I suppose I’ve always been this way:
- Shaking the presents to guess what’s inside.
- Reading the last line of a comic strip to see if it’s funny enough to read the whole thing.
- Reading the last chapter of a book first or the final concluding paragraph of an article.
- Actually walking down the entire buffet line before I choose “buffet.”
Some of you understand. Maybe you belong to a family where you only tell the punchline and everyone laughs because they’ve heard the story so many times. Some of you are shaking your heads in disdain, saying it’s the process that counts as much as the end result. And you are right. Sometimes the ending is spoiled when we know it too soon. If you knew all along “the butler did it”, where is the mystery?
Whether it’s waiting for Christmas morning, waiting for kids to grow up, or waiting for an answer to prayer, we have this desire to skip to the end. I’ve heard some say that whether it’s good news or bad, they just want to know so they can move on to the point they can actually do something.
Though it often escapes us, there is purpose in waiting. Waiting provides for us, protects us, and prepares us.
Waiting provides valuable lessons that can’t be learned in the instant gratification lane. Besides teaching me patience, a virtue few of us enjoy learning, waiting provides me with a renewed sense of perspective.
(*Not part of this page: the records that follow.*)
Record Settings := mkSettings {
  gameflags : flags;
  seed : str;
  cosmetic_flags : flags;
  char_settings : CharSettings;
  ctoptions : CTOptions;
  bucket_settings : BucketSettings;
  settings_rest : SettingsRest
}.

(** *** Config *)

Record Objective := mkObjective { desc : str }.
Record CharRecruit := mkCharRecruit { held_char : CharID }.
Record KeyItemLocation := mkKeyItemLocation {
  getName : str;
  getKeyItem : KeyItem
}.
Record BossPart := mkBossPart { enemy_id : EnemyID }.
Record BossScheme := mkBossScheme { parts : list BossPart }.
Record EnemyStats := mkEnemyStats { name : str }.

Record RandoConfig := mkRandoConfig {
  objectives : list Objective;
  char_assign_dict : pydict RecruitID CharRecruit;
  pcstats : PCStats;
  key_item_locations : list KeyItemLocation;
  boss_assign_dict : pydict LocID BossID;
  boss_data_dict : pydict BossID BossScheme;
  enemy_dict : pydict EnemyID EnemyStats;
  config_rest : ConfigRest
}.

(** *** Objects and references *)

(** A [Settings] object is mutable and is reached through references: the
    caller of a method and the randomizer can hold the same object.  The
    store maps references to the objects they denote; a reference outside
    the store stands for a value that is no [Settings] object, as [None]. *)
Definition ref := positive.
Abbreviation store := (gmap ref Settings).

Definition bytes := list N.

(** The attributes of a [randomizer.Randomizer] that this file reads or
    assigns. *)
Record Randomizer := mkRandomizer {
  settings : option ref;
  config : option RandoConfig;
  has_generated : bool;
  hash_string_bytes : bytes;
  randomizer_rest : RandomizerRest
}.

(** What [json.loads] returns, as far as this file looks into it. *)
#[local] Set Warnings "-register-all".
Inductive json : Type :=
| JStr (s : str)
| JDict (items : list (str * json))
| JOther (v : JsonOther).

(** *** The world a method runs in *)

Record World := mkWorld {
  (** the [Settings] objects alive *)
  heap : store;
  (** [self.randomizer] *)
  self_randomizer : Randomizer;
  (** the files of the machine, by absolute path *)
  files : gmap str bytes;
  (** the working directory of the server process *)
  cwd : str;
  (** [django.conf.settings.BASE_DIR] *)
  BASE_DIR : str;
  (** the draws [random.choice] will make, each an index into its argument *)
  rng : list nat;
  (** [datetime.datetime.now().microsecond] *)
  now_microsecond : N
}.

(** A call returns a value, raises, or is still running when the draws
    that were provided for it are used up. *)
Inductive outcome (A : Type) : Type :=
| Return (a : A) (w : World)
| Raise (e : exn) (w : World)
| OutOfFuel.
Arguments Return {A} a w.
Arguments Raise {A} e w.
Arguments OutOfFuel {A}.

Definition M (A : Type) : Type := World -> outcome A.

Definition M_bind {A B} (m : M A) (k : A -> M B) : M B :=
  fun w =>
    match m w with
    | Return a w' => k a w'
    | Raise e w' => Raise e w'
    | OutOfFuel => OutOfFuel
    end.

#[global] Instance M_mret : MRet M := fun A a w => Return a w.
#[global] Instance M_mbind : MBind M := fun A B k m => M_bind m k.

Definition raise {A} (e : exn) : M A := fun w => Raise e w.

Definition lift {A} (r : res A) : M A :=
  fun w =>
    match r with
    | Ok a => Return a w
    | Err e => Raise e w
    end.

Definition get_world : M World := fun w => Return w w.
Definition put_world (w : World) : M unit := fun _ => Return tt w.

Definition set_heap (h : store) (w : World) : World :=
  mkWorld h (self_randomizer w) (files w) (cwd w) (BASE_DIR w) (rng w)
          (now_microsecond w).
Definition set_self_randomizer (r : Randomizer) (w : World) : World :=
  mkWorld (heap w) r (files w) (cwd w) (BASE_DIR w) (rng w)
          (now_microsecond w).
Definition set_rng (g : list nat) (w : World) : World :=
  mkWorld (heap w) (self_randomizer w) (files w) (cwd w) (BASE_DIR w) g
          (now_microsecond w).

(** ** The randomizer library: functions *)

(** The library calls of this file.  A method of a [Randomizer] sees the
    object and the [Settings] objects and may change both; what the calls
    compute is the library's business and is left open here. *)
Class RandoLib := {
  (** [randomizer.Randomizer(rom, is_vanilla=True, settings=.., config=..)] *)
  new_Randomizer :
    bytes -> option ref -> option RandoConfig -> store ->
    foreign (Randomizer * store);
  set_random_config : Randomizer -> store -> foreign (Randomizer * store);
  lib_generate_rom : Randomizer -> store -> foreign (Randomizer * store);
  get_generated_rom : Randomizer -> store -> foreign bytes;
  (** the three writers get the text written so far and give the new text *)
  write_spoiler_log : Randomizer -> store -> str -> foreign (str * store);
  write_json_spoiler_log : Randomizer -> store -> str -> foreign (str * store);
  write_settings_spoilers : Randomizer -> store -> str -> foreign (str * store);
  (** [randomizer.read_names()], which reads a file of the library *)
  read_names : gmap str bytes -> str -> foreign (list str);
  (** [rset.Settings.from_preset_data], [rset.Settings()] *)
  from_preset_data : str -> foreign Settings;
  new_Settings : Settings;
  get_flag_string : Settings -> foreign str;
  get_character_assignment : PCStats -> CharID -> foreign CharID;
  get_proof_string_from_settings_config :
    Settings -> RandoConfig -> foreign str;
  get_objective_hint_aliases : foreign (pydict str str);
  (** [json.dumps(.., cls=jotjson.JOTJSONEncoder, ..)] of a settings object
      and of [rset.ForcedFlags] *)
  dumps_Settings : Settings -> foreign str;
  dumps_ForcedFlags : foreign str;
  (** [json.loads(.., cls=jotjson.JOTJSONDecoder)] *)
  loads : str -> foreign json;
  PRESETS_PATH : str
}.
It causes me to realize I’m not in control of everything, not even my own life. There are situations where the only control I have is how I respond to the situation. We aren’t always the captain of our own destiny. Waiting teaches us that God is God; I’m not. It provides greater blessing when I would have chosen less.
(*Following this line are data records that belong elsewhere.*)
(** ** Overall verdict and the entries of [checks] *)

(** Whatever the reading, a returned result carries the AND of its checks,
    and its [checks] map has exactly the entries of its routine's object
    literal: no entry is ever left out. *)
Lemma checks_on_return (testType : string) (reading : Reading)
    (weatherData : option WeatherData) (result : ComputedResult.t) :
  computeTestResult testType reading weatherData = Return result ->
  ComputedResult.pass result = all_checks_pass result
  /\ get check_names testType = Some (keys (ComputedResult.checks result)).
Proof.
  intros Hret.
  assert (H : recognized testType = true).
  { destruct (recognized testType) eqn:Hr; [reflexivity|].
    rewrite computeTestResult_unknown in Hret by assumption. discriminate. }
  unfold all_checks_pass.
  each_test_type H; cbn in Hret;
    try (injection Hret as <-; cbn; rewrite ?andb_true_r; split; reflexivity).
  - unfold computeSlabWallMoisture in Hret.
    destruct (plasticTest reading) as [s|]; [destruct (String.eqb s "DRY")|];
      try discriminate; injection Hret as <-; split; reflexivity.
  - unfold computeDistributionMixing in Hret.
    destruct (gridSamples reading); [|discriminate].
    injection Hret as <-; cbn; rewrite ?andb_true_r; split; reflexivity.
Qed.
Waiting protects us. I recall a number of times when my delay was actually the hand of God protecting me from a poor choice, a bad relationship, or an unforeseen accident down the road. Sometimes we have to wait for certain doors to open because we aren’t ready for what’s on the other side. Sometimes, if we push too hard, we open a door not meant for us, revealing real dangers we hadn’t anticipated in our eagerness to pass through. Imagining the consequence of our choice helps us to wait patiently.
Waiting prepares us. Imagine trying to pass a test without studying and learning the material. Consider the consequences of being promoted too quickly to a job only to find you lacked experience to be successful. Reflect on the plight of being thrust into marriage too soon. Waiting prepares us for a future we’re unready for now. It affords the opportunity to build not only our knowledge and skills, but our character. Just as we wait for a fruit tree to produce good fruit, so waiting produces good results in our lives.
So which is better, waiting or skipping to the end? As with most of life, the best answer may not be “either/or” but “both/and.” As difficult as it is to wait, especially in the darkest times, it’s helpful to skip to the end of the bible and read the conclusion of the story. “God wins!” Our God who sees you and me right where we are, who knows our pain and every temptation that faces us – this same Mighty God will work good for all those who love him, who are called according to his purpose. He will lead you through the valley of the shadow of death. He will show you the way to go because you have not been there before. The end of this chapter of my life is not evident just now. But the end of my story – and all who trust God – is clearly revealed. The power of God’s Spirit gives us peace in the middle of the storm and secures our hope, “as an anchor for the soul, firm and secure.” (Hebrews 6:19)
While you are waiting in difficult times, go ahead and skip to the end of the story and see that it is well with your soul.